High-Quality Infrastructure and the Free and Open Indo-Pacific Vision

by Mikkal E. Herberg
December 17, 2020

This essay examines the energy initiatives rolled out by Japan and the U.S. as part of their “free and open Indo-Pacific” visions to compete with China’s energy financing and investment in Southeast Asia as regional governments decide how to best meet rising electricity demand.

EXECUTIVE SUMMARY

MAIN ARGUMENT

With Southeast Asia expected to see continued rapid economic and energy demand growth over the next two decades, policymakers are faced with the dual challenge of attracting the huge investments required to meet rising power demand while also transitioning toward a cleaner power mix.
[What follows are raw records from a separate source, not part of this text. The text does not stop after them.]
Definition mutation_verdict (gate : HumanGate) (name : string) (after : list Tok) (json : Value) :
    Review :=
  let draft_only := bool_decide (gate = DraftPrOnly) in
  let refused := str_in name REF_MUTATIONS ||
    (negb draft_only && (name ==s "updatePullRequestBranch")) ||
    (draft_only && (name ==s "markPullRequestReadyForReview")) in
  if refused then refuse gate ("the `" ++s name ++s "` mutation") else
  let input := input_var after json in
  let draft := is_json_true (input ≫= jget "draft") in
  let title_body := match input with Some i => only_keys i PR_EDIT_INPUT | None => false end in
  if (name ==s "createPullRequest") && draft_only && negb draft then
    refuse gate "a pull request that is not a draft"
  else if (name ==s "updatePullRequest") && negb title_body then
    refuse gate "a pull request edit beyond its title and body"
  else if str_in name ALLOWED_MUTATIONS then RAllow
  else refuse gate ("the `" ++s name ++s "` mutation, which is not on its allow-list").

Fixpoint judge_fields (gate : HumanGate) (tokens : list Tok) (json : Value) (fields : list nat) :
    Review :=
  match fields with
  | [] => RAllow
  | i :: fields =>
    match tokens !! i with
    | Some (TName name) =>
      match mutation_verdict gate name (drop (S i) tokens) json with
      | RRefuse reason => RRefuse reason
      | _ => judge_fields gate tokens json fields
      end
    | _ => judge_fields gate tokens json fields
    end
  end.

Definition graphql_body (gate : HumanGate) (json : Value) : Review :=
  match get_str "query" json with
  | None => refuse gate "a GraphQL body without a query"
  | Some query =>
    match graphql_tokens query with
    | None => refuse gate "a GraphQL document it cannot parse"
    | Some tokens =>
      match mutation_fields tokens with
      | None => refuse gate "a GraphQL mutation it cannot read"
      | Some fields => judge_fields gate tokens json fields
      end
    end
  end.

(** ** Git pushes *)

Inductive PktScan := PRefs (refs : list string) | PIncomplete | PMalformed.

Definition is_oid (s : string) : bool :=
  ((String.length s =? 40)%nat || (String.length s =? 64)%nat) && all_chars is_ascii_hexdigit s.

(** What one command line adds: nothing for [shallow], else its ref. *)
Definition pkt_command (payload : string) : option (list string) :=
  let line := hd "" (split_char zero payload) in
  let line := default line (strip_suffix nl line) in
  if negb (utf8_valid line) then None
  else if starts_with "shallow " line then Some []
  else
    match split_char " " line with
    | [old; new; name] => if is_oid old && is_oid new then Some [name] else None
    | _ => None
    end.

(** Every turn consumes at least the four length digits. *)
Fixpoint push_refs_from (fuel : nat) (refs : list string) (body : string) : PktScan :=
  match fuel with
  | Datatypes.O => PIncomplete
  | S fuel =>
    if (String.length body <? 4)%nat then PIncomplete else
    let len_hex := stake 4 body in
    match (if utf8_valid len_hex then from_str_radix16 usize_max len_hex else None) with
    | None => PMalformed
    | Some len =>
      if (len =? 0)%N then PRefs refs
      else if (len <? 4)%N then PMalformed
      else if (blen body <? len)%N then PIncomplete
      else
        match pkt_command (btake (len - 4) (sdrop 4 body)) with
        | None => PMalformed
        | Some more => push_refs_from fuel (refs ++ more) (bdrop len body)
        end
    end
  end.

Definition push_refs (body : string) : PktScan := push_refs_from (S (String.length body)) [] body.

Fixpoint judge_refs (p : GatePolicy) (gate : HumanGate) (refs : list string) : Review :=
  match refs with
  | [] => RAllow
  | full :: refs =>
    match strip_prefix "refs/heads/" full with
    | None => refuse gate ("a push to `" ++s full ++s "`, which is not a branch")
    | Some name =>
      match branch_verdict p gate name with
      | RRefuse reason => RRefuse reason
      | _ => judge_refs p gate refs
      end
    end
  end.

Definition gate_push_body (p : GatePolicy) (gate : HumanGate) (body : string) (complete : bool) :
    Review :=
  match push_refs body with
  | PRefs refs => judge_refs p gate refs
  | PIncomplete => if complete then refuse gate "a push it cannot parse" else RNeedBody
  | PMalformed => refuse gate "a push it cannot parse"
  end.

(** ** Request bodies *)

Definition named_branch (p : GatePolicy) (gate : HumanGate) (name : option string) : Review :=
  match name with
  | None => refuse gate "a write to the default branch"
  | Some name => branch_verdict p gate (default name (strip_prefix "refs/heads/" name))
  end.

Definition rest_body (p : GatePolicy) (gate : HumanGate) (method : string) (rest : list string)
    (json : Value) : Review :=
  if path_is [L "git"; L "refs"] rest then
    match get_str "ref" json ≫= strip_prefix "refs/heads/" with
    | None => refuse gate "a write to a ref that is not a branch"
    | Some name => branch_verdict p gate name
    end
  else if path_is [L "contents"; Dots] rest || path_is [L "merge-upstream"] rest then
    named_branch p gate (get_str "branch" json)
  else if path_is [L "merges"] rest then named_branch p gate (get_str "base" json)
  else if path_is [L "pulls"] rest && (method ==s "POST") then
    if is_json_true (jget "draft" json) then RAllow
    else refuse gate "a pull request that is not a draft"
  else if path_is [L "pulls"; W] rest && (method ==s "PATCH") then
    if only_keys json ["title"; "body"] then RAllow
    else refuse gate "a pull request edit beyond its title and body"
  else refuse gate "a request it cannot classify".

Definition review_body `{JsonText} (p : GatePolicy) (host head body : string) (complete : bool) :
    Review :=
  match enforced p with
  | None => RAllow
  | Some gate =>
    if match request_header head "content-encoding" with
       | Some v => negb (eq_ignore_ascii_case v "identity")
       | None => false
       end then refuse gate "an encoded request body"
    else
    match Call_parse head with
    | None => refuse gate "a request target it cannot parse"
    | Some c =>
      if negb (eq_ignore_ascii_case host "api.github.com") then gate_push_body p gate body complete
      else if negb complete then RNeedBody
      else
      match json_from_str body with
      | None => refuse gate "a request body that is not JSON"
      | Some json =>
        if is_graphql c then graphql_body gate json
        else
          match repo_rest (c_lower c) with
          | None => refuse gate "a request it cannot classify"
          | Some rest => rest_body p gate (c_method c) rest json
          end
      end
    end
  end.

(** ** The review loop ([inject.rs], [gate_refusal]) *)

(** One [fill] of the client buffer: some bytes (none at end of stream), or an
    I/O error. *)
Inductive Fill := FBytes (chunk : string) | FIoError.

(** Relay the request, refuse it with a reason, fail the connection, panic, or
    wait for a fill that has not happened. *)
Inductive GateOutcome := Relay | Refused (reason : string) | ConnError | GPanic | Waiting.

Definition UNREVIEWABLE_BODY : string := "human gate refuses a request body it could not review".

Fixpoint review_loop `{JsonText} (p : GatePolicy) (host head : string) (framing : Framing)
    (buf : string) (fills : list Fill) : GateOutcome :=
  match body_prefix buf framing with
  | None => GPanic
  | Some (body, complete) =>
    match review_body p host head body complete with
    | RAllow => Relay
    | RRefuse reason => Refused reason
    | RNeedBody =>
      if (MAX_REVIEW_BYTES <? blen buf)%N then Refused UNREVIEWABLE_BODY else
      match fills with
      | [] => Waiting
      | FIoError :: _ => ConnError
      | FBytes chunk :: fills =>
        if is_empty chunk then Refused UNREVIEWABLE_BODY
        else review_loop p host head framing (buf ++s chunk) fills
      end
    end
  end.
(* ===== verification/GateFacts.v ===== *)
(** * Facts about the human gates

    A verdict reached on part of a body is the verdict on all of it; what the
    review loop relays under a gate moves no protected branch; the scan of a
    GraphQL document finds every field of an ordinary mutation, and what an
    operation named like a keyword does to it. *)

From stdpp Require Import base decidable list sets strings.
From Stdlib Require Import Lia ZArith NArith Bool Ascii String.
From S2P Require Import Prelude RustStr Json Rules Http Gate.

(** ** Pushes *)

Lemma push_refs_from_extend y fuel fuel' refs body :
  (String.length body < fuel)%nat → (String.length (body ++s y) < fuel')%nat →
  push_refs_from fuel refs body ≠ PIncomplete →
  push_refs_from fuel' refs (body ++s y) = push_refs_from fuel refs body.
Proof.
  revert fuel' refs body. induction fuel as [|fuel IH]; intros fuel' refs body; [lia|].
  intros Hf Hf'. destruct fuel' as [|fuel']; [lia|]. cbn [push_refs_from].
  destruct (Nat.ltb_spec (String.length body) 4) as [?|H4]; [done|].
  rewrite length_app_s in *. rewrite (proj2 (Nat.ltb_ge _ _)) by lia.
  rewrite stake_app, sdrop_app, blen_app by done.
  destruct (if utf8_valid _ then _ else _) as [len|]; [|done].
  destruct (N.eqb_spec len 0) as [|Hz]; [done|]. destruct (N.ltb_spec len 4) as [|Hl4]; [done|].
  destruct (N.ltb_spec (blen body) len) as [|Hfit]; [done|].
  rewrite (proj2 (N.ltb_ge _ _)) by lia. unfold blen in *.
  rewrite btake_app, bdrop_app by (unfold blen; rewrite ?sdrop_length; lia).
  destruct (pkt_command _) as [more|]; [|done].
  apply IH; rewrite ?length_app_s, bdrop_length; unfold clamp; lia.
Qed.

Lemma push_refs_extend y body :
  push_refs body ≠ PIncomplete → push_refs (body ++s y) = push_refs body.
Proof. apply push_refs_from_extend; lia. Qed.

(** A branch the gate lets a worker write. *)
Definition writable (p : GatePolicy) (name : string) : Prop :=
  name ≠ "" ∧ ∀ q, q ∈ gp_protected p → eq_ignore_ascii_case q name = false.

Lemma branch_verdict_cases p gate name :
  (branch_verdict p gate name = RAllow ∧ writable p name) ∨
  (∃ reason, branch_verdict p gate name = RRefuse reason) ∧ ¬ writable p name.
Proof.
  unfold branch_verdict, writable, is_empty. destruct (String.eqb_spec name "") as [->|Hne].
  { right. split; [by eexists|naive_solver]. }
  destruct (existsb _ _) eqn:E.
  - right. split; [by eexists|].
    apply existsb_exists in E as (q & Hq%list_elem_of_In & Hm). intros [_ Hall].
    by rewrite Hall in Hm.
  - left. split; [done|]. split; [done|]. intros q Hq. apply not_true_iff_false. intros Hm.
    apply not_true_iff_false in E. apply E, existsb_exists. exists q. by rewrite <-list_elem_of_In.
Qed.

Definition writable_ref (p : GatePolicy) (full : string) : Prop :=
  ∃ name, full = "refs/heads/" ++s name ∧ writable p name.

Lemma judge_refs_cases p gate refs :
  (judge_refs p gate refs = RAllow ∧ Forall (writable_ref p) refs) ∨
  (∃ reason, judge_refs p gate refs = RRefuse reason) ∧ ¬ Forall (writable_ref p) refs.
Proof.
  induction refs as [|full refs IH]; cbn [judge_refs]; [by left|].
  destruct (strip_prefix "refs/heads/" full) as [name|] eqn:E.
  - apply strip_prefix_spec in E as ->.
    destruct (branch_verdict_cases p gate name) as [[-> Hw]|[[reason ->] Hnw]].
    + destruct IH as [[-> Hall]|[[reason ->] Hn]].
      * left. split; [done|]. constructor; [by exists name|done].
      * right. split; [by eexists|]. by intros [_ ?]%Forall_cons.
    + right. split; [by eexists|]. intros [(name' & Heq & Hw) _]%Forall_cons.
      assert (name' = name) as ->; [|done].
      assert (strip_prefix "refs/heads/" ("refs/heads/" ++s name) = Some name') as Hs
        by (by apply strip_prefix_spec).
      assert (strip_prefix "refs/heads/" ("refs/heads/" ++s name) = Some name) as Hs'
        by (by apply strip_prefix_spec).
      congruence.
  - right. split; [by eexists|]. intros [(name & -> & _) _]%Forall_cons.
    assert (strip_prefix "refs/heads/" ("refs/heads/" ++s name) = Some name) as Hs
      by (by apply strip_prefix_spec).
    congruence.
Qed.

(** ** Bodies *)

Section body.
Context `{JsonText}.

Lemma rest_body_not_need p gate method rest json : rest_body p gate method rest json ≠ RNeedBody.
Proof.
  assert (Hb : ∀ name, branch_verdict p gate name ≠ RNeedBody).
  { intros name. destruct (branch_verdict_cases p gate name) as [[-> _]|[[r ->] _]]; done. }
  assert (Hn : ∀ o, named_branch p gate o ≠ RNeedBody) by (intros [name|]; [apply Hb|done]).
  unfold rest_body, refuse. repeat case_match; auto.
Qed.

Lemma judge_fields_not_need gate tokens json fields :
  judge_fields gate tokens json fields ≠ RNeedBody.
Proof. induction fields as [|i fields IH]; cbn; repeat case_match; auto. Qed.

Lemma review_body_complete p host head body : review_body p host head body true ≠ RNeedBody.
Proof.
  unfold review_body. destruct (enforced p) as [gate|]; [|done].
  destruct (match request_header _ _ with Some _ => _ | None => _ end); [done|].
  destruct (Call_parse head) as [c|]; [|done].
  destruct (negb _).
  - unfold gate_push_body. destruct (push_refs body); [|done..].
    by destruct (judge_refs_cases p gate refs) as [[-> _]|[[r ->] _]].
  - cbn [negb]. destruct (json_from_str body) as [json|]; [|done].
    destruct (is_graphql c).
    + unfold graphql_body. destruct (get_str _ _) as [q|]; [|done].
      destruct (graphql_tokens q) as [toks|]; [|done].
      destruct (mutation_fields toks); [apply judge_fields_not_need|done].
    + destruct (repo_rest _); [apply rest_body_not_need|done].
Qed.

Lemma review_body_stable p host head body y complete :
  review_body p host head body false ≠ RNeedBody →
  review_body p host head (body ++s y) complete = review_body p host head body false.
Proof.
  unfold review_body. destruct (enforced p) as [gate|]; [|done].
  destruct (match request_header _ _ with Some _ => _ | None => _ end); [done|].
  destruct (Call_parse head) as [c|]; [|done].
  destruct (negb _); [|done]. unfold gate_push_body.
  destruct (push_refs body) eqn:E; [..|done|]; intros _;
    (rewrite push_refs_extend by (by rewrite E)); by rewrite E.
Qed.

(** Reviewing a body as it arrives is sound: a verdict reached on a prefix is
    the verdict on the body the prefix is part of, however much more arrives, so
    a push is never let through on a prefix and different in full; and a whole
    body always gets a verdict. *)
Theorem prefix_verdict_final p host head framing raw x body complete body' complete' :
  body_prefix raw framing = Some (body, complete) →
  body_prefix (raw ++s x) framing = Some (body', complete') →
  (review_body p host head body complete ≠ RNeedBody →
     review_body p host head body' complete' = review_body p host head body complete) ∧
  (complete' = true → review_body p host head body' complete' ≠ RNeedBody).
Proof.
  intros H1 H2. split; [|intros ->; apply review_body_complete].
  intros Hv. destruct (body_prefix_extend _ _ _ _ _ _ _ H1 H2) as [[y ->] Hc].
  destruct complete.
  - by destruct (Hc eq_refl) as [-> ->].
  - by apply review_body_stable.
Qed.

(** The text of the fills. *)
Fixpoint fills_text (fills : list Fill) : string :=
  match fills with
  | FBytes chunk :: fills => chunk ++s fills_text fills
  | _ => ""
  end.

Lemma review_loop_relay p host head framing buf fills x body :
  review_loop p host head framing buf fills = Relay →
  body_prefix (buf ++s fills_text fills ++s x) framing = Some (body, true) →
  review_body p host head body true = RAllow.
Proof.
  revert buf. induction fills as [|f fills IH]; intros buf; cbn [review_loop fills_text];
    destruct (body_prefix buf framing) as [[b c]|] eqn:E; try done;
    destruct (review_body p host head b c) eqn:Ev; try done; intros Hl Hfull.
  all: try (rewrite <-Ev; assert (Hne : review_body p host head b c ≠ RNeedBody) by (by rewrite Ev);
    destruct (body_prefix_extend _ _ _ _ _ _ _ E Hfull) as [[y ->] Hc]; destruct c;
    [by destruct (Hc eq_refl) as [-> _]|by apply review_body_stable]).
  - by destruct (_ <? _)%N.
  - destruct (_ <? _)%N; [done|]. destruct f as [chunk|]; [|done].
    destruct (is_empty chunk); [done|]. apply (IH _ Hl). by rewrite !app_assoc_s in *.
Qed.

(** ** Relayed requests *)

Definition git_host (host : string) : Prop :=
  to_ascii_lowercase host ∈ ["github.com"; "www.github.com"; "gist.github.com"].

Lemma git_host_routes host :
  git_host host → is_policed (to_ascii_lowercase host) = true ∧
  (to_ascii_lowercase host ==s "api.github.com") = false ∧
  (to_ascii_lowercase host ==s "uploads.github.com") = false ∧
  eq_ignore_ascii_case host "api.github.com" = false.
Proof.
  unfold git_host, is_policed, eq_ignore_ascii_case. cbn [existsb POLICED_HOSTS].
  rewrite to_lower_idemp. intros Hin.
  repeat (apply elem_of_cons in Hin as [->|Hin]; [by vm_compute|]). by apply elem_of_nil in Hin.
Qed.

Lemma review_head_git p host head gate c :
  enforced p = Some gate → git_host host → Call_parse head = Some c →
  (∃ reason, review_head p host head = RRefuse reason) ∨
  review_head p host head = git_head gate c.
Proof.
  intros He (Hp & Ha & Hu & _)%git_host_routes Hc. unfold review_head. rewrite He, Hp, Ha, Hu, Hc.
  destruct (addresses host head); [|left; by eexists].
  destruct (bool_decide _); [left; by eexists|by right].
Qed.

(** A push that reaches GitHub under an enforced gate went through
    [draftPrOnly], as a POST, and moves only branches the gate leaves open: every
    ref its command list updates, read from the whole body the client sends, is
    a branch with a name that no protected name equals up to case.  Under
    [noPush] no push is relayed. *)
Theorem relayed_push_writable p host head buf fills x gate c body :
  enforced p = Some gate → git_host host → Call_parse head = Some c → is_push c = true →
  gate_refusal p host head buf fills = Relay →
  body_prefix (buf ++s fills_text fills ++s x) (body_framing head false) = Some (body, true) →
  gate = DraftPrOnly ∧ c_method c = "POST" ∧
  ∃ refs, push_refs body = PRefs refs ∧ Forall (writable_ref p) refs.
Proof.
  intros He Hh Hc Hpush Hrelay Hfull. unfold gate_refusal in Hrelay.
  destruct (review_head_git p host head gate c He Hh Hc) as [[r Hr]|Hr]; rewrite Hr in Hrelay; [done|].
  unfold git_head in Hrelay. rewrite Hpush in Hrelay. cbn [orb andb] in Hrelay.
  rewrite andb_true_r in Hrelay. destruct (bool_decide_reflect (gate = NoPush)) as [->|Hnp]; [done|].
  destruct (String.eqb_spec (c_method c) "POST") as [Hm|]; [|done].
  apply (review_loop_relay _ _ _ _ _ _ x body) in Hrelay; [|done].
  apply git_host_routes in Hh as (_ & _ & _ & Hapi).
  unfold review_body in Hrelay. rewrite He, Hc, Hapi in Hrelay. cbn [negb] in Hrelay.
  destruct (match request_header _ _ with Some _ => _ | None => _ end); [done|].
  unfold gate_push_body in Hrelay. split_and!; [|done|].
  - unfold enforced in He. repeat case_match; simplify_eq; done.
  - destruct (push_refs body) as [refs| |]; [|done..]. exists refs. split; [done|].
    destruct (judge_refs_cases p gate refs) as [[_ Hall]|[[r Hr'] _]]; [done|congruence].
Qed.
At the same time, the U.S. and Japan have begun initiatives to promote high-quality infrastructure (HQI) that can potentially help policymakers across the region achieve these goals. With an emphasis on transparency, these projects seek to mobilize private capital, in contrast to China’s state-funded Belt and Road Initiative (BRI). However, to unlock the full potential of funding for HQI, policymakers must first understand and identify needed policy and market reforms.

POLICY IMPLICATIONS
  • In order for HQI initiatives to succeed, there must be major energy policy reforms to attract the huge amount of investment and financing for power generation. Most importantly, reforming natural gas markets and pricing and opening up to private investment are required to take advantage of a surge in available, competitively priced liquefied natural gas (LNG) in Asia.
  • To be successful, proponents of HQI need to finance, support, and accelerate the energy policymaking capacities, training, and skills required to evaluate new projects and investments in natural gas and renewable energy infrastructure. Environmental, transparency, procurement, and other reforms will lengthen and complicate the evaluation and decision-making process, resulting in the possible continuation of the policymaking default to simpler, more standard coal-fired power capacity, often from BRI sources.
  • The U.S. and Japan, along with other partners, must prioritize mobilizing international private capital from investment funds, infrastructure funds, pension funds, sovereign wealth funds, and U.S. and Japanese companies to provide the investments and financing needed to make HQI initiatives successful. To effectively leverage the most private capital possible, they must carefully target their public share of funding.

Mikkal E. Herberg is Senior Advisor to the National Bureau of Asian Research(NBR) and Research Director of NBR’s Energy Security Program. He is also a Senior Lecturer in the Graduate School of International Relations and Pacific Studies at the University of California, San Diego.